Lemma block_sets_spec g b blk us ds : blocks_ok fn g -> blocks g !! b = Some blk -> rows_ok w (block_count g) us -> rows_ok w (block_count g) ds ->
  (forall v, bit us b v = false) -> (forall v, bit ds b v = false) ->
  exists u0 d0 u d, get us (Z.of_nat b) = Ret u0 /\ get ds (Z.of_nat b) = Ret d0 /\
    local_block fn (Z.to_nat (end_ blk - start blk)) (start blk) u0 d0 = Ret (u, d) /\ row_ok w u /\ row_ok w d /\
    local_at g (<[b := u]> us) (<[b := d]> ds) b.
Proof.
  intros Hok Hblk Hus Hds Hu0 Hd0. pose proof (lookup_lt_Some _ _ _ Hblk) as Hb. fold (block_count g) in Hb.
  destruct (rows_lookup w _ us b Hus Hb) as (u0 & Eu & Hu). destruct (rows_lookup w _ ds b Hds Hb) as (d0 & Ed & Hd).
  pose proof (block_nonempty _ _ Hok _ _ Hblk) as [Hne Hend].
  destruct (local_block_spec (Z.to_nat (end_ blk - start blk)) (Z.to_nat (start blk)) u0 d0) as (u & d & E & Hu' & Hd' & Hmd & Hmu); [lia|done|done|].
  rewrite Z2Nat.id in E by lia. exists u0, d0, u, d. split; [by apply get_nat|]. split; [by apply get_nat|]. split; [done|].
  split; [done|]. split; [done|]. intros blk' v Hblk'. assert (blk' = blk) as -> by congruence.
  rewrite !(bit_insert w (block_count g)) by done. rewrite !decide_True by done.
  assert (mem u0 v = false) as Zu by (specialize (Hu0 v); unfold bit in Hu0; by rewrite Eu in Hu0).
  assert (mem d0 v = false) as Zd by (specialize (Hd0 v); unfold bit in Hd0; by rewrite Ed in Hd0).
  split.
  - rewrite Hmu. unfold exposed. split.
    + intros [H|(_ & Hv & k & Hk & H1 & H2)]; [congruence|]. split; [done|]. exists k. split; [lia|]. split; [done|]. intros j Hj. apply H2. lia.
    + intros (Hv & k & Hk & H1 & H2). right. split; [done|]. split; [done|]. exists k. split; [lia|]. split; [done|]. intros j Hj. apply H2. lia.
  - rewrite Hmd. unfold defines. split.
    + intros [H|(Hv & k & Hk & H1)]; [congruence|]. split; [done|]. exists k. split; [lia|done].
    + intros (Hv & k & Hk & H1). right. split; [done|]. exists k. split; [lia|done].
Qed.

Lemma local_sets_spec : forall n b g, blocks_ok fn g -> (n + b = block_count g)%nat ->
  rows_ok w (block_count g) (use g) -> rows_ok w (block_count g) (def g) ->
  (forall c, (c < b)%nat -> local_at g (use g) (def g) c) ->
  (forall c v, (b <= c)%nat -> bit (use g) c v = false /\ bit (def g) c v = false) ->
  exists us ds, mir_cfg_local_sets fn n b g = Ret (with_sets us ds (live_in g) (live_out g) (defd_in g) (defd_out g) g) /\
    rows_ok w (block_count g) us /\ rows_ok w (block_count g) ds /\ forall c, (c < block_count g)%nat -> local_at g us ds c.
Proof.
  induction n as [|n IH]; intros b g Hok Hn Hus Hds Hdone Hrest; cbn [mir_cfg_local_sets].
  { exists (use g), (def g). split; [by destruct g|]. split; [done|]. split; [done|]. intros c Hc. apply Hdone. lia. }
  destruct (lookup_lt_is_Some_2 (blocks g) b) as [blk Hblk]; [unfold block_count in Hn; lia|].
  destruct (block_sets_spec g b blk (use g) (def g) Hok Hblk Hus Hds) as (u0 & d0 & u & d & E1 & E2 & E3 & Hu & Hd & Hat);
    [intros v; by apply Hrest..|].
  rewrite (get_nat _ _ _ Hblk). cbn [obind]. rewrite E1, E2. cbn [obind]. rewrite E3. cbn [obind].
  rewrite !put_nat by (destruct Hus, Hds; unfold block_count in *; lia). cbn [obind].
  set (us1 := <[b:=u]> (use g)) in *. set (ds1 := <[b:=d]> (def g)) in *.
  destruct (IH (S b) (with_sets us1 ds1 (live_in g) (live_out g) (defd_in g) (defd_out g) g)) as (us & ds & E & Hus' & Hds' & Hall).
  - destruct Hok as [H1 H2 H3 H4]. by split.
  - change (n + S b = block_count g)%nat. lia.
  - by apply rows_insert.
  - by apply rows_insert.
  - intros c Hc blk' v Hblk'. change (blocks g !! c = Some blk') in Hblk'. cbn [with_sets use def].
    destruct (decide (c = b)) as [->|Hne]; [by apply Hat|]. unfold us1, ds1. rewrite !(bit_insert w (block_count g)) by (done || lia).
    rewrite !decide_False by done. apply Hdone; [lia|done].
  - intros c v Hc. cbn [with_sets use def]. unfold us1, ds1. rewrite !(bit_insert w (block_count g)) by (done || lia).
    rewrite !decide_False by lia. apply Hrest. lia.
  - exists us, ds. split; [rewrite E; done|]. split; [done|]. split; [done|]. exact Hall.
Qed.
End local.
End CfgSets.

**EXERCISE INSTRUCTIONS:** Write out only the lines from the very start of the entries above to the line that includes "destruct (local_block_spec (Z.to_nat", both ends included, each one unchanged.

**EXERCISE OUTPUT:**
Lemma block_sets_spec g b blk us ds : blocks_ok fn g -> blocks g !! b = Some blk -> rows_ok w (block_count g) us -> rows_ok w (block_count g) ds ->
  (forall v, bit us b v = false) -> (forall v, bit ds b v = false) ->
  exists u0 d0 u d, get us (Z.of_nat b) = Ret u0 /\ get ds (Z.of_nat b) = Ret d0 /\
    local_block fn (Z.to_nat (end_ blk - start blk)) (start blk) u0 d0 = Ret (u, d) /\ row_ok w u /\ row_ok w d /\
    local_at g (<[b := u]> us) (<[b := d]> ds) b.
Proof.
  intros Hok Hblk Hus Hds Hu0 Hd0. pose proof (lookup_lt_Some _ _ _ Hblk) as Hb. fold (block_count g) in Hb.
  destruct (rows_lookup w _ us b Hus Hb) as (u0 & Eu & Hu). destruct (rows_lookup w _ ds b Hds Hb) as (d0 & Ed & Hd).
  pose proof (block_nonempty _ _ Hok _ _ Hblk) as [Hne Hend].
  destruct (local_block_spec (Z.to_nat (end_ blk - start blk)) (Z.to_nat (start blk)) u0 d0) as (u & d & E & Hu' & Hd' & Hmd & Hmu); [lia|done|done|].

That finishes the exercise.